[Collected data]
[Start of Attachment]
(* ===== verification/EdgeMatch.v ===== *)
(** * The edge server's matching

    [match_taker] against a reference: the crossing orders of the other
    accounts in price-time order, filled greedily.  Its read-only sibling
    computes the same total, so a post-only order that is accepted takes
    nothing and rests whole. *)

From S2P Require Import Prelude JsNum JsText JsColl EdgeDecimal EdgeState EdgeHandlers EdgeLedger.
From Stdlib Require Import Sorted.
From stdpp Require Import gmap sorting.
#[local] Open Scope Z_scope.

(** The ids of an account's orders are distinct. *)
Definition ids_unique (orders : gmap string (list OpenOrder)) : Prop :=
  forall a l, orders !! a = Some l -> NoDup (map oo_id l).

(** ** Accounts *)

Lemma find_order_in id o l : NoDup (map oo_id l) -> o ∈ l -> oo_id o = id -> find_order id l = Some o.
Proof.
  unfold find_order. intros Hnd Hin Hid. induction l as [|o' l IH]; [set_solver|].
  simpl in Hnd. apply NoDup_cons in Hnd as [Hni Hnd]. cbn [List.find]. unfold has_id at 1.
  apply elem_of_cons in Hin as [<-|Hin]; [by rewrite Hid, string_eqb_refl|].
  rewrite string_eqb_ne; [by apply IH|]. intros Heq. apply Hni. rewrite Heq, <- Hid.
  by apply (list_elem_of_fmap_2 oo_id l o).
Qed.

Lemma find_order_update id id' f l :
  (forall o, oo_id (f o) = oo_id o) ->
  find_order id (update_order id' f l)
    = if decide (id = id') then f <$> find_order id l else find_order id l.
Proof.
  intros Hf. unfold find_order. induction l as [|o l IH]; [by case_decide|].
  cbn [update_order]. destruct (has_id id' o) eqn:E; cbn [List.find]; unfold has_id in *.
  - apply String.eqb_eq in E. rewrite Hf, E. case_decide; subst.
    + by rewrite string_eqb_refl.
    + by rewrite !string_eqb_ne by congruence.
  - apply String.eqb_neq in E. rewrite IH. case_decide; subst; [by rewrite string_eqb_ne|]. by destruct (String.eqb _ _).
Qed.

(** ** The reference *)

Section Match.
Context `{D : Decimals} {L : DecimalLaws}.
Variable now_ns : nat -> Z.
Variable order_iter : gmap string (list OpenOrder) -> list (string * list OpenOrder).
Hypothesis order_iter_perm : forall m, order_iter m ≡ₚ map_to_list m.

(** What a fill says, with its quantity in units. *)
Definition fill_view : Type := string * string * Decimal * Z.
Definition view (f : MatchedFill) : fill_view :=
  (mf_maker_address f, mf_maker_order_id f, mf_price f, units (mf_qty f)).

(** Each order in turn gives what it has or what is still wanted. *)
Fixpoint greedy (wanted : Z) (cs : list Candidate) : list fill_view :=
  match cs with
  | [] => []
  | c :: cs' =>
      if wanted =? 0 then []
      else let t := Z.min wanted (units (ca_rem c)) in
           (ca_addr c, ca_id c, ca_price c, t) :: greedy (wanted - t) cs'
  end.

Lemma greedy_zero cs : greedy 0 cs = [].
Proof. by destruct cs. Qed.

(** The order a candidate was made from is in the book with its quantity. *)
Definition backed (orders : gmap string (list OpenOrder)) (c : Candidate) : Prop :=
  exists l o r, orders !! ca_addr c = Some l /\ find_order (ca_id c) l = Some o
    /\ d_parse (oo_remaining o) = Some r /\ units r = units (ca_rem c) /\ units (ca_rem c) <> 0.

Definition key (c : Candidate) : string * string := (ca_addr c, ca_id c).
[End of Attachment]
### REQUIREMENT
Every line above from the line with "rewrite string_eqb_ne; [by" to the line with "find_order id l." is wanted, ends included; write them out exactly and add no other line.

### RESPONSE FOR THIS EXERCISE
  rewrite string_eqb_ne; [by apply IH|]. intros Heq. apply Hni. rewrite Heq, <- Hid.
  by apply (list_elem_of_fmap_2 oo_id l o).
Qed.

Lemma find_order_update id id' f l :
  (forall o, oo_id (f o) = oo_id o) ->
  find_order id (update_order id' f l)
    = if decide (id = id') then f <$> find_order id l else find_order id l.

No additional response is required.